Ultimate 6er | The Cinematic Films of Sofia Coppola

Sofia Coppola emerged from the shadow of her family name in 1999 when her directorial debut The Virgin Suicides—an adaptation of Jeffrey Eugenides’ novel—hit screens. From the beginning, Coppola’s films have melded scene-perfect rock music with evocative visuals to explore the inner lives of her (usually) female main characters. Coppola’s sixth film, The Beguiled, came out last month, and while the movie has faced some controversy since its release, what is not controversial is that the director has an eye for great shots and an ear for great tunes.

Calabaza Blanca | Jolly Pumpkin Brewery

Image courtesy of Jolly Pumpkin Brewery.

The Virgin Suicides (1999)

The Lisbon sisters in Coppola’s debut film are trapped in a cloistered household by well-meaning but clueless and repressive parents.

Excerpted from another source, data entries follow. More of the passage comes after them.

(* ===== verification/Prekey.v ===== *)
(** * One-time prekeys: client/prekey.h and prekey.cpp

    The public half a relay hands out, signed by its owner, and the private half
    that stays on the device: their formats, how they are made and how a sender
    checks one. Random bytes are arguments of [prekey_generate]. *)

From Stdlib Require Import ZArith Lia.
From stdpp Require Import base list strings.
From S2P Require Import Prelude Wire RelayProtocol RelayProtocolSpec Crypto.
#[local] Open Scope Z_scope.
#[local] Open Scope wire_scope.

(** src/client/prekey.h 16-16 ID_BYTES *)
Definition PREKEY_ID_SIZE : Z := 16.
(** src/client/prekey.h 17-17 X25519_BYTES *)
Definition X25519_BYTES : Z := 32.
(** src/client/prekey.h 18-18 MAX_SIGNATURE_BYTES *)
Definition MAX_SIGNATURE_BYTES : Z := 8192.

(** src/client/prekey.h 21-28 Prekey *)
Record Prekey := mkPrekey {
  Prekey_id : bytes;
  Prekey_kem_public : bytes;
  Prekey_x25519_public : bytes;
  Prekey_last_resort : bool;
  Prekey_created_at : Z;
  Prekey_signature : bytes;
}.

(** src/client/prekey.h 31-34 Secret *)
Record Secret := mkSecret { Secret_kem_private : bytes; Secret_x25519_private : bytes }.

(** src/client/prekey.cpp 12-12 SIGN_LABEL *)
Definition PREKEY_SIGN_LABEL : bytes := str "pq-suite v3 prekey".

(** src/client/prekey.cpp 14-23 signing_input *)
Definition prekey_signing_input (p : Prekey) : bytes :=
  let b := write_string [] PREKEY_SIGN_LABEL in
  let b := write_blob b p.(Prekey_id) in
  let b := write_blob b p.(Prekey_kem_public) in
  let b := write_blob b p.(Prekey_x25519_public) in
  let b := b ++ [byte_of_Z (if p.(Prekey_last_resort) then 1 else 0)] in
  write_u64 b p.(Prekey_created_at).

Section prekey.
Context `{P : Primitives}.

(** src/client/prekey.cpp 25-28 well_formed *)
Definition prekey_well_formed (p : Prekey) : bool :=
  (size p.(Prekey_id) =? PREKEY_ID_SIZE) && (size p.(Prekey_kem_public) =? kem_public_key_size)
  && (size p.(Prekey_x25519_public) =? X25519_BYTES) && negb (is_empty p.(Prekey_signature))
  && (size p.(Prekey_signature) <=? MAX_SIGNATURE_BYTES).

(** The random bytes are those of the two key pairs, the ID and the signature.
    src/client/prekey.cpp 32-45 generate *)
Definition prekey_generate (kem_seed x_private id rand : bytes) (identity_private_key : bytes)
    (last_resort : bool) (now : Z) : exc (Prekey * Secret) :=
  let '(kem_public, kem_private) := generate_kem_keypair kem_seed in
  let '(x_public, x_private) := generate_x25519 x_private in
  let unsigned := mkPrekey id kem_public x_public last_resort now [] in
  let! signature := sign rand (prekey_signing_input unsigned) identity_private_key in
  Ret (mkPrekey id kem_public x_public last_resort now signature, mkSecret kem_private x_private).

(** src/client/prekey.cpp 47-54 verify *)
Definition prekey_verify (p : Prekey) (identity_public_key : bytes) : bool :=
  if negb (prekey_well_formed p) then false else
  verify (prekey_signing_input p) p.(Prekey_signature) identity_public_key.

(** src/client/prekey.cpp 56-61 encode *)
Definition encode_prekey (p : Prekey) : exc bytes :=
  if negb (prekey_well_formed p) then Throw "That prekey is not valid" else
  Ret (write_blob (prekey_signing_input p) p.(Prekey_signature)).

(** src/client/prekey.cpp 63-83 decode *)
Definition decode_prekey (data : bytes) : option Prekey :=
  let '(label, off) := read_string data 0 64 in
  let '(id, off) := read_blob data off PREKEY_ID_SIZE in
  let '(kem, off) := read_blob data off 4096 in
  let '(x, off) := read_blob data off X25519_BYTES in
  let? label := label in
  if negb (bool_decide (label = PREKEY_SIGN_LABEL)) then None else
  let? id := id in
  let? kem := kem in
  let? x := x in
  if size data <=? off then None else
  let flag := byte_at data off in
  let off := off + 1 in
  let '(created, off) := read_u64 data off in
  let '(sig, off) := read_blob data off MAX_SIGNATURE_BYTES in
  if 1 <? flag then None else
  let? created := created in
  let? sig := sig in
  if negb (off =? size data) then None else
  let p := mkPrekey id kem x (flag =? 1) created sig in
  if negb (prekey_well_formed p) then None else Some p.

(** src/client/prekey.cpp 85-91 encode_secret *)
Definition encode_secret (s : Secret) : exc bytes :=
  if negb (size s.(Secret_kem_private) =? kem_secret_key_size)
     || negb (size s.(Secret_x25519_private) =? X25519_BYTES)
  then Throw "That prekey secret is not valid" else
  Ret (write_blob (write_blob [] s.(Secret_kem_private)) s.(Secret_x25519_private)).

(** src/client/prekey.cpp 93-99 decode_secret *)
Definition decode_secret (data : bytes) : option Secret :=
  let '(kem, off) := read_blob data 0 8192 in
  let '(x, off) := read_blob data off X25519_BYTES in
  let? kem := kem in
  let? x := x in
  if negb (off =? size data) || negb (size kem =? kem_secret_key_size) || negb (size x =? X25519_BYTES)
  then None else Some (mkSecret kem x).
End prekey.

(** ** Flags *)

(** A flag byte is its boolean. *)
Lemma flag_byte b : Z_of_byte b <= 1 -> byte_of_Z (if Z_of_byte b =? 1 then 1 else 0) = b.
Proof.
  intros Hb. pose proof (Z_of_byte_range b). rewrite <- (byte_of_Z_of_byte b) at 2. f_equal.
  destruct (Z_of_byte b =? 1) eqn:E; bool_prop; lia.
Qed.

Lemma flag_byte_at (f : bool) : Z_of_byte (byte_of_Z (if f then 1 else 0)) = if f then 1 else 0.
Proof. by destruct f. Qed.

(** ** The formats *)

Section formats.
Context `{PrimitiveLaws}.

Lemma prekey_well_formed_spec p :
  prekey_well_formed p = true <->
  size p.(Prekey_id) = PREKEY_ID_SIZE /\ size p.(Prekey_kem_public) = kem_public_key_size /\
  size p.(Prekey_x25519_public) = X25519_BYTES /\ is_empty p.(Prekey_signature) = false /\
  size p.(Prekey_signature) <= MAX_SIGNATURE_BYTES.
Proof.
  unfold prekey_well_formed. rewrite !andb_true_iff, !Z.eqb_eq, negb_true_iff, Z.leb_le. tauto.
Qed.

(** What [encode_prekey] writes. *)
Lemma encode_prekey_eq p :
  write_blob (prekey_signing_input p) p.(Prekey_signature) =
  blob PREKEY_SIGN_LABEL ++ blob p.(Prekey_id) ++ blob p.(Prekey_kem_public) ++ blob p.(Prekey_x25519_public)
    ++ [byte_of_Z (if p.(Prekey_last_resort) then 1 else 0)] ++ be64 p.(Prekey_created_at) ++ blob p.(Prekey_signature).
Proof. unfold prekey_signing_input. encode_norm. done. Qed.

(** The sizes of a well-formed prekey, as the readers need them. *)
Lemma prekey_sizes p :
  prekey_well_formed p = true ->
  (in_u32 (size p.(Prekey_id)) /\ size p.(Prekey_id) <= PREKEY_ID_SIZE) /\
  (in_u32 (size p.(Prekey_kem_public)) /\ size p.(Prekey_kem_public) <= 4096) /\
  (in_u32 (size p.(Prekey_x25519_public)) /\ size p.(Prekey_x25519_public) <= X25519_BYTES) /\
  in_u32 (size p.(Prekey_signature)) /\ size p.(Prekey_signature) <= MAX_SIGNATURE_BYTES.
Proof.
  intros (Hi & Hk & Hx & Hs & Hm)%prekey_well_formed_spec.
  destruct algorithm_sizes as (? & _). destruct kem_sizes_pos as [? _].
  pose proof (size_nonneg p.(Prekey_signature)).
  unfold in_u32, PREKEY_ID_SIZE, X25519_BYTES, MAX_SIGNATURE_BYTES in *. lia.
Qed.

Lemma sign_label_ok : in_u32 (size PREKEY_SIGN_LABEL) /\ size PREKEY_SIGN_LABEL <= 64.
Proof. split; [split|]; vm_compute; congruence. Qed.

Lemma decode_prekey_fwd p :
  prekey_well_formed p = true -> in_u64 p.(Prekey_created_at) ->
  decode_prekey (write_blob (prekey_signing_input p) p.(Prekey_signature)) = Some p.
Proof.
  intros Hwf Hc. pose proof (prekey_sizes p Hwf) as ([? ?] & [? ?] & [? ?] & ? & ?).
  destruct sign_label_ok. rewrite encode_prekey_eq.
  match goal with |- decode_prekey ?d = _ => remember d as data eqn:Hd end. apply at_off_0_app in Hd.
  rewrite <- !app_assoc in Hd. unfold decode_prekey.
  repeat (read_fwd_step; try assumption; cbv beta iota zeta).
  rewrite bool_decide_eq_true_2 by reflexivity. cbn [negb app] in *.
  rewrite (at_off_cons_lt _ _ _ _ Hd).
  rewrite (byte_at_cons _ _ _ _ Hd), flag_byte_at.
  apply (at_off_app _ _ [_]) in Hd. change (size [_]) with 1 in Hd.
  repeat (read_fwd_step; try assumption; cbv beta iota zeta).
  rewrite flag_le, flag_eqb. cbv beta iota. decode_end. destruct p. simpl in *. by rewrite Hwf.
Qed.

(** Whatever decodes is well formed and is what [encode_prekey] writes for it. *)
Lemma decode_prekey_inv data p :
  decode_prekey data = Some p ->
  prekey_well_formed p = true /\ in_u64 p.(Prekey_created_at) /\
  data = write_blob (prekey_signing_input p) p.(Prekey_signature).
Proof.
  intros Hdec. unfold decode_prekey in Hdec. pose proof (at_off_0 data) as Hat.
  repeat (open_decode Hdec; bool_prop; subst). repeat (read_inv_step; subst).
  match goal with Hat : at_off _ ?o _, Hlt : ?o < _ |- _ =>
    destruct (byte_at_inv _ _ _ Hat Hlt) as (f & ? & -> & Ef & Hat'); clear Hat end.
  rewrite Ef in *. repeat (read_inv_step; subst).
  read_end.
  split_and!; [done..|]. rewrite encode_prekey_eq. simpl. rewrite flag_byte by done. by rewrite app_nil_r.
Qed.

Lemma decode_secret_spec s data :
  decode_secret data = Some s <-> encode_secret s = Ret data.
Proof.
  destruct algorithm_sizes as (_ & ? & _). unfold decode_secret, encode_secret. split.
  - intros Hdec. pose proof (at_off_0 data) as Hat.
    repeat (open_decode Hdec; bool_prop; subst). repeat (read_inv_step; subst).
    read_end.
    simpl. rewrite (proj2 (Z.eqb_eq _ _)), (proj2 (Z.eqb_eq _ _)) by done. simpl.
    encode_norm. by rewrite app_nil_r.
  - destruct (negb _ || negb _) eqn:E; [done|]. bool_prop. intros [= Hd]. symmetry in Hd.
    assert (in_u32 (size (Secret_kem_private s)) /\ in_u32 (size (Secret_x25519_private s))) as [? ?].
    { pose proof (size_nonneg (Secret_kem_private s)). unfold in_u32, X25519_BYTES in *. lia. }
    encode_at Hd. repeat (read_fwd_step; try assumption; try lia; cbv beta iota zeta). decode_end.
    destruct s; simpl in *. by run_tests.
Qed.

(** The format of prekeys and of their secrets. A prekey decodes from
    exactly the bytes [encode_prekey] makes for it, and every decoded one is well
    formed, with nothing left over in the buffer; the same holds of secrets. So
    what a relay hands out is either refused or is, byte for byte, the encoding
    of the one prekey it is read as. *)
Theorem prekey_format_exact :
  (forall data p, decode_prekey data = Some p <-> encode_prekey p = Ret data /\ in_u64 p.(Prekey_created_at)) /\
  (forall data s, decode_secret data = Some s <-> encode_secret s = Ret data).
Proof.
  split; [|intros; apply decode_secret_spec]. intros data p. unfold encode_prekey. split.
  - by intros (-> & ? & ->)%decode_prekey_inv.
  - destruct (prekey_well_formed p) eqn:E; [|by intros [? _]]. simpl. intros [[= <-] ?]. by apply decode_prekey_fwd.
Qed.

Lemma sign_verifies seed rand m :
  let '(pk, sk) := generate_sig_keypair seed in
  exists sg, sign rand m sk = Ret sg /\ 0 < size sg <= sig_signature_size /\ verify m sg pk = true.
Proof.
  unfold generate_sig_keypair, sign, verify, require_size. pose proof (sig_correct seed rand m) as Hc.
  destruct (prim_sig_keypair seed) as [pk sk] eqn:E. destruct (sig_sizes seed rand m sk) as (Hp & Hs & Hg).
  rewrite E in Hp, Hs. simpl in *. exists (prim_sign rand m sk). rewrite Hp, Hs, !Z.eqb_refl. simpl.
  split_and!; [done|lia..|]. rewrite (proj2 (is_empty_false _)) by lia. by rewrite (proj2 (Z.ltb_ge _ _)) by lia.
Qed.

(** A prekey made by its owner is one a sender accepts: [prekey_generate]
    with the owner's private key succeeds, the result verifies under the owner's
    public key, and both halves survive being stored and read back. *)
Theorem prekey_lifecycle seed kem_seed x id rand last_resort now :
  size id = PREKEY_ID_SIZE -> size x = X25519_BYTES -> in_u64 now ->
  let pk := (generate_sig_keypair seed).1 in
  let sk := (generate_sig_keypair seed).2 in
  exists p s data sdata,
    prekey_generate kem_seed x id rand sk last_resort now = Ret (p, s) /\
    p.(Prekey_id) = id /\ p.(Prekey_last_resort) = last_resort /\
    prekey_verify p pk = true /\
    encode_prekey p = Ret data /\ decode_prekey data = Some p /\
    encode_secret s = Ret sdata /\ decode_secret sdata = Some s.
Proof.
  intros Hid Hx Hnow.
  destruct (kem_sizes kem_seed [] []) as (Hk & Hks & _).
  pose proof (x25519_public_size x) as Hxp.
  destruct algorithm_sizes as (_ & _ & _ & Hsig).
  pose proof (sign_verifies seed rand (prekey_signing_input
    (mkPrekey id (prim_kem_keypair kem_seed).1 (prim_x25519_public x) last_resort now []))) as Hsv.
  destruct (generate_sig_keypair seed) as [pk sk]. simpl. destruct Hsv as (sg & Hsg & Hlen & Hv).
  unfold prekey_generate, generate_kem_keypair, generate_x25519.
  destruct (prim_kem_keypair kem_seed) as [kp kr]. simpl in *. rewrite Hsg. simpl.
  set (p := mkPrekey id kp (prim_x25519_public x) last_resort now sg).
  assert (prekey_well_formed p = true) as Hwf.
  { apply prekey_well_formed_spec. rewrite is_empty_false. simpl. unfold X25519_BYTES, MAX_SIGNATURE_BYTES in *. lia. }
  assert (encode_secret (mkSecret kr x) = Ret (write_blob (write_blob [] kr) x)) as Hes.
  { unfold encode_secret. simpl. by rewrite Hks, Hx, !Z.eqb_refl. }
  exists p, (mkSecret kr x), (write_blob (prekey_signing_input p) sg), (write_blob (write_blob [] kr) x).
  split_and!; [done..| | | |done|by apply decode_secret_spec].
  - unfold prekey_verify. by rewrite Hwf.
  - unfold encode_prekey. by rewrite Hwf.
  - by apply (decode_prekey_fwd p).
Qed.
End formats.

(** A one-time prekey made at time 7. *)
Lemma prekey_lifecycle_witness :
  let id := replicate 16 Byte.x05 in
  let x := replicate 32 Byte.x06 in
  size id = PREKEY_ID_SIZE /\ size x = X25519_BYTES /\
  exists p s data sdata,
    prekey_generate [Byte.x01] x id [] (generate_sig_keypair [Byte.x02]).2 false 7 = Ret (p, s) /\
    p.(Prekey_id) = id /\ p.(Prekey_last_resort) = false /\
    prekey_verify p (generate_sig_keypair [Byte.x02]).1 = true /\
    encode_prekey p = Ret data /\ decode_prekey data = Some p /\
    encode_secret s = Ret sdata /\ decode_secret sdata = Some s.
Proof.
  split; [reflexivity|]. split; [reflexivity|].
  apply (prekey_lifecycle [Byte.x02] [Byte.x01] (replicate 32 Byte.x06) (replicate 16 Byte.x05) [] false 7);
    [reflexivity|reflexivity|].
  split; vm_compute; congruence.
Defined.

They are objects of wonder for the neighborhood boys, and while they have moments of bliss, they are wilting inside their suburban prison. What they need is freedom and permission to run wild. Jolly Pumpkin’s Calabaza Blanca is a wild take on Belgian witbier. It’s lightly spiced, but tart from the addition of wild yeasts. It doesn’t reinvent the style completely, it’s just been allowed to breathe. If only the Lisbon sisters had been granted the same.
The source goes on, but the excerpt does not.